Lemma filter_nil_iff {A} (f : A -> bool) (l : list A) :
  filter f l = [] <-> forall x, In x l -> f x = false.
Proof.
  induction l as [|a l IH]; simpl.
  - split; [intros _ x [] | reflexivity].
  - destruct (f a) eqn:E; split.
    + discriminate.
    + intros H. specialize (H a (or_introl eq_refl)). congruence.
    + intros H x [<-|Hx]; [assumption | apply IH; assumption].
    + intros H. apply IH. intros x Hx. apply H. right; assumption.
Qed.

Lemma remove_nil (original edited : list jsstring) :
  remove original edited = [] <-> incl original edited.
Proof.
  unfold remove. rewrite filter_nil_iff. unfold incl.
  split; intros H x Hx; specialize (H x Hx).
  - apply negb_false_iff, includes_spec in H. exact H.
  - apply negb_false_iff, includes_spec. exact H.
Qed.

Lemma add_nil (original edited : list jsstring) :
  add original edited = [] <-> incl edited original.
Proof.
  unfold add. rewrite filter_nil_iff. unfold incl.
  split; intros H x Hx; specialize (H x Hx).
  - apply negb_false_iff, includes_spec in H. exact H.
  - apply negb_false_iff, includes_spec. exact H.
Qed.

Lemma filter_Permutation {A} (f : A -> bool) (l l' : list A) :
  Permutation l l' -> Permutation (filter f l) (filter f l').
Proof.
  induction 1 as [|a l l' _ IH|a b l|l l1 l2 _ IH1 _ IH2]; simpl.
  - constructor.
  - destruct (f a); [constructor|]; exact IH.
  - destruct (f a), (f b); try reflexivity. constructor.
  - etransitivity; eassumption.
Qed.

Lemma includes_Permutation (arr arr' : list jsstring) (x : jsstring) :
  Permutation arr arr' -> includes arr x = includes arr' x.
Proof.
  intros P. destruct (includes arr' x) eqn:E.
  - apply includes_spec. apply includes_spec in E.
    eapply Permutation_in; [symmetry; exact P | exact E].
  - apply includes_false. apply includes_false in E.
    intros H. apply E. eapply Permutation_in; eassumption.
Qed.

Lemma remove_Permutation (o o' e e' : list jsstring) :
  Permutation o o' -> Permutation e e' ->
  Permutation (remove o e) (remove o' e').
Proof.
  intros Po Pe. unfold remove.
  rewrite (filter_ext _ (fun x => negb (includes e' x))).
  - apply filter_Permutation, Po.
  - intros x. f_equal. apply includes_Permutation, Pe.
Qed.

Lemma add_Permutation (o o' e e' : list jsstring) :
  Permutation o o' -> Permutation e e' ->
  Permutation (add o e) (add o' e').
Proof.
  intros Po Pe. unfold add.
  rewrite (filter_ext _ (fun x => negb (includes o' x))).
  - apply filter_Permutation, Pe.
  - intros x. f_equal. apply includes_Permutation, Po.
Qed.

(** The calls of a submit, as lists of tag names. *)
Lemma onSubmitName_calls (datapointId : Z) (s : State) :
  snd (onSubmitName datapointId s)
  = map (fun t => addTag {| tagName := t; datapointIds := [datapointId] |})
        (add (parse (originalTagString s)) (parse (tagString s)))
    ++ map (fun t => unTag {| tagName := t; datapointIds := [datapointId] |})
           (remove (parse (originalTagString s)) (parse (tagString s))).
Proof.
  unfold onSubmitName.
  destruct (strict_eq (tagString s) (originalTagString s)) eqn:E; simpl.
  - apply strict_eq_spec in E. rewrite E.
    assert (Ha : add (parse (originalTagString s)) (parse (originalTagString s)) = [])
      by (apply add_nil, incl_refl).
    assert (Hr : remove (parse (originalTagString s)) (parse (originalTagString s)) = [])
      by (apply remove_nil, incl_refl).
    rewrite Ha, Hr. reflexivity.
  - reflexivity.
Qed.
(** * Teensy 3 UART0 driver (teensy3/serial1.c): rings, flow control, interrupt handler

    A shallow embedding of the interrupt-driven serial driver.  The static
    variables of serial1.c and the peripheral registers the driver writes are
    the fields of one [state] record; every C function is a computation in a
    small state-and-error monad.  Values that the hardware produces (status
    flags, received data, FIFO counters, the execution priority) are read from
    an input tape, so that every statement below is quantified over all
    behaviours of the peripheral. *)

From Stdlib Require Import ZArith List Bool Lia.
From stdpp Require Import base option list gmap.
Import ListNotations.
Local Open Scope Z_scope.

(** ** Build configuration *)

(** The tunables of serial1.c, the preprocessor switches that select the code
    variants, and the constants of core_pins.h and kinetis.h (which are not
    part of the sources and are therefore parameters of the development). *)
Class Config : Type := mkConfig {
  SERIAL1_TX_BUFFER_SIZE : Z;
  SERIAL1_RX_BUFFER_SIZE : Z;
  HAS_KINETISK_UART0_FIFO : bool;
  KINETISL : bool;
  SERIAL_9BIT_SUPPORT : bool;
  CORE_NUM_DIGITAL : Z;
  SIM_SCGC4_UART0 : Z;
  UART_C2_TIE : Z;
  UART_C2_TCIE : Z;
  UART_C2_RIE : Z;
  UART_C2_ILIE : Z;
  UART_C2_TE : Z;
  UART_C2_RE : Z;
  UART_S1_TDRE : Z;
  UART_S1_TC : Z;
  UART_S1_RDRF : Z;
  UART_S1_IDLE : Z;
  UART_C3_TXDIR : Z;
  UART_CFIFO_RXFLUSH : Z;
}.

(** The masks as kinetis.h gives them for the MKL26 (Teensy LC, no FIFO) and
    for the MK20 (Teensy 3.2, eight-entry FIFO), with the default ring sizes. *)
Definition teensy_lc : Config :=
  mkConfig 64 64 false true false 27
           0x400 0x80 0x40 0x20 0x10 0x08 0x04 0x80 0x40 0x20 0x10 0x20 0x40.

Definition teensy_32 : Config :=
  mkConfig 64 64 true false false 34
           0x400 0x80 0x40 0x20 0x10 0x08 0x04 0x80 0x40 0x20 0x10 0x20 0x40.

(** ** Machine integers *)

Definition u8 (x : Z) : Z := x mod 2 ^ 8.
Definition u16 (x : Z) : Z := x mod 2 ^ 16.
Definition u32 (x : Z) : Z := x mod 2 ^ 32.

(** Conversion of a 32-bit pattern to [int]. *)
Definition int32 (x : Z) : Z :=
  let y := u32 x in if y <? 2 ^ 31 then y else y - 2 ^ 32.

(** The type of a ring index is chosen by the preprocessor from the size of
    the base array: uint8_t up to 255, uint16_t up to 65535, else uint32_t. *)
Definition index_bits (size : Z) : Z :=
  if size >? 65535 then 32 else if size >? 255 then 16 else 8.

Definition index_wrap (size x : Z) : Z := x mod 2 ^ index_bits size.

(** A C condition: nonzero is true. *)
Definition nz (x : Z) : bool := negb (x =? 0).

(** ** Driver and peripheral state *)

(** [transmit_pin] points either at the output bit of a digital pin or (half
    duplex on Kinetis K) at the bit-band alias of UART0_C3.TXDIR; [rts_pin]
    only ever points at the output bit of a digital pin and is kept as the
    number of that pin. *)
Inductive pin_ptr : Type :=
| PortOutputRegister (pin : Z)
| BitbandC3TxDir.

Record state : Type := mkState {
  tx_buffer : list Z;
  rx_buffer : list Z;
  rx_buffer_storage_ : option (list Z);
  tx_buffer_storage_ : option (list Z);
  tx_buffer_total_size_ : Z;
  rx_buffer_total_size_ : Z;
  rts_low_watermark_ : Z;
  rts_high_watermark_ : Z;
  transmitting : Z;
  transmit_pin : option pin_ptr;
  rts_pin : option Z;
  tx_buffer_head : Z;
  tx_buffer_tail : Z;
  rx_buffer_head : Z;
  rx_buffer_tail : Z;
  use9Bits_var : Z;
  half_duplex_mode : Z;
  SIM_SCGC4 : Z;
  UART0_C2 : Z;
  UART0_C3 : Z;
  gpio : gmap Z bool;
  UART0_D_wr : list Z;
  UART0_CFIFO_wr : list Z;
  hw_in : list Z;
}.

(** Field by field:
    - [tx_buffer] ... [half_duplex_mode] are the static variables of
      serial1.c; [rx_buffer_storage_]/[tx_buffer_storage_] hold the
      caller-owned extension array ([None] is the NULL pointer), and
      [use9Bits_var] is only consulted when SERIAL_9BIT_SUPPORT is set;
    - [SIM_SCGC4], [UART0_C2], [UART0_C3] are registers that keep what software
      writes; [gpio] is the output level of the digital pins;
    - [UART0_D_wr] and [UART0_CFIFO_wr] log the values written to the transmit
      data register and to the FIFO control register, oldest first;
    - [hw_in] is the input tape: the values returned by the successive reads
      of hardware-driven registers (UART0_S1, UART0_D, UART0_RCFIFO,
      UART0_TCFIFO, the R8 bit of UART0_C3), the results of
      nvic_execution_priority(), and, at each turn of a busy-wait loop that
      runs at a priority the status interrupt can preempt, the decision
      whether that interrupt is taken there. *)

Definition set_SIM_SCGC4 (v : Z) (st : state) : state :=
  mkState (tx_buffer st) (rx_buffer st) (rx_buffer_storage_ st)
    (tx_buffer_storage_ st) (tx_buffer_total_size_ st)
    (rx_buffer_total_size_ st) (rts_low_watermark_ st)
    (rts_high_watermark_ st) (transmitting st) (transmit_pin st) (rts_pin st)
    (tx_buffer_head st) (tx_buffer_tail st) (rx_buffer_head st)
    (rx_buffer_tail st) (use9Bits_var st) (half_duplex_mode st) v
    (UART0_C2 st) (UART0_C3 st) (gpio st) (UART0_D_wr st) (UART0_CFIFO_wr st)
    (hw_in st).

Definition set_transmit_pin (v : option pin_ptr) (st : state) : state :=
  mkState (tx_buffer st) (rx_buffer st) (rx_buffer_storage_ st)
    (tx_buffer_storage_ st) (tx_buffer_total_size_ st)
    (rx_buffer_total_size_ st) (rts_low_watermark_ st)
    (rts_high_watermark_ st) (transmitting st) v (rts_pin st)
    (tx_buffer_head st) (tx_buffer_tail st) (rx_buffer_head st)
    (rx_buffer_tail st) (use9Bits_var st) (half_duplex_mode st) (SIM_SCGC4 st)
    (UART0_C2 st) (UART0_C3 st) (gpio st) (UART0_D_wr st) (UART0_CFIFO_wr st)
    (hw_in st).

Definition set_rts_pin (v : option Z) (st : state) : state :=
  mkState (tx_buffer st) (rx_buffer st) (rx_buffer_storage_ st)
    (tx_buffer_storage_ st) (tx_buffer_total_size_ st)
    (rx_buffer_total_size_ st) (rts_low_watermark_ st)
    (rts_high_watermark_ st) (transmitting st) (transmit_pin st) v
    (tx_buffer_head st) (tx_buffer_tail st) (rx_buffer_head st)
    (rx_buffer_tail st) (use9Bits_var st) (half_duplex_mode st) (SIM_SCGC4 st)
    (UART0_C2 st) (UART0_C3 st) (gpio st) (UART0_D_wr st) (UART0_CFIFO_wr st)
    (hw_in st).

Definition set_tx_buffer (v : list Z) (st : state) : state :=
  mkState v (rx_buffer st) (rx_buffer_storage_ st) (tx_buffer_storage_ st)
    (tx_buffer_total_size_ st) (rx_buffer_total_size_ st)
    (rts_low_watermark_ st) (rts_high_watermark_ st) (transmitting st)
    (transmit_pin st) (rts_pin st) (tx_buffer_head st) (tx_buffer_tail st)
    (rx_buffer_head st) (rx_buffer_tail st) (use9Bits_var st)
    (half_duplex_mode st) (SIM_SCGC4 st) (UART0_C2 st) (UART0_C3 st) (gpio st)
    (UART0_D_wr st) (UART0_CFIFO_wr st) (hw_in st).

Definition set_rx_buffer (v : list Z) (st : state) : state :=
  mkState (tx_buffer st) v (rx_buffer_storage_ st) (tx_buffer_storage_ st)
    (tx_buffer_total_size_ st) (rx_buffer_total_size_ st)
    (rts_low_watermark_ st) (rts_high_watermark_ st) (transmitting st)
    (transmit_pin st) (rts_pin st) (tx_buffer_head st) (tx_buffer_tail st)
    (rx_buffer_head st) (rx_buffer_tail st) (use9Bits_var st)
    (half_duplex_mode st) (SIM_SCGC4 st) (UART0_C2 st) (UART0_C3 st) (gpio st)
    (UART0_D_wr st) (UART0_CFIFO_wr st) (hw_in st).

Definition set_rx_buffer_storage_ (v : option (list Z)) (st : state) : state :=
  mkState (tx_buffer st) (rx_buffer st) v (tx_buffer_storage_ st)
    (tx_buffer_total_size_ st) (rx_buffer_total_size_ st)
    (rts_low_watermark_ st) (rts_high_watermark_ st) (transmitting st)
    (transmit_pin st) (rts_pin st) (tx_buffer_head st) (tx_buffer_tail st)
    (rx_buffer_head st) (rx_buffer_tail st) (use9Bits_var st)
    (half_duplex_mode st) (SIM_SCGC4 st) (UART0_C2 st) (UART0_C3 st) (gpio st)
    (UART0_D_wr st) (UART0_CFIFO_wr st) (hw_in st).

--*--

» **Problem statement**: In the listing above, find the line with "gpio : gmap Z bool;" and the line with "whether that interrupt". Output those two lines and every line between them, exactly as written.

» **Task response**:
  gpio : gmap Z bool;
  UART0_D_wr : list Z;
  UART0_CFIFO_wr : list Z;
  hw_in : list Z;
}.

(** Field by field:
    - [tx_buffer] ... [half_duplex_mode] are the static variables of
      serial1.c; [rx_buffer_storage_]/[tx_buffer_storage_] hold the
      caller-owned extension array ([None] is the NULL pointer), and
      [use9Bits_var] is only consulted when SERIAL_9BIT_SUPPORT is set;
    - [SIM_SCGC4], [UART0_C2], [UART0_C3] are registers that keep what software
      writes; [gpio] is the output level of the digital pins;
    - [UART0_D_wr] and [UART0_CFIFO_wr] log the values written to the transmit
      data register and to the FIFO control register, oldest first;
    - [hw_in] is the input tape: the values returned by the successive reads
      of hardware-driven registers (UART0_S1, UART0_D, UART0_RCFIFO,
      UART0_TCFIFO, the R8 bit of UART0_C3), the results of
      nvic_execution_priority(), and, at each turn of a busy-wait loop that
      runs at a priority the status interrupt can preempt, the decision
      whether that interrupt is taken there. *)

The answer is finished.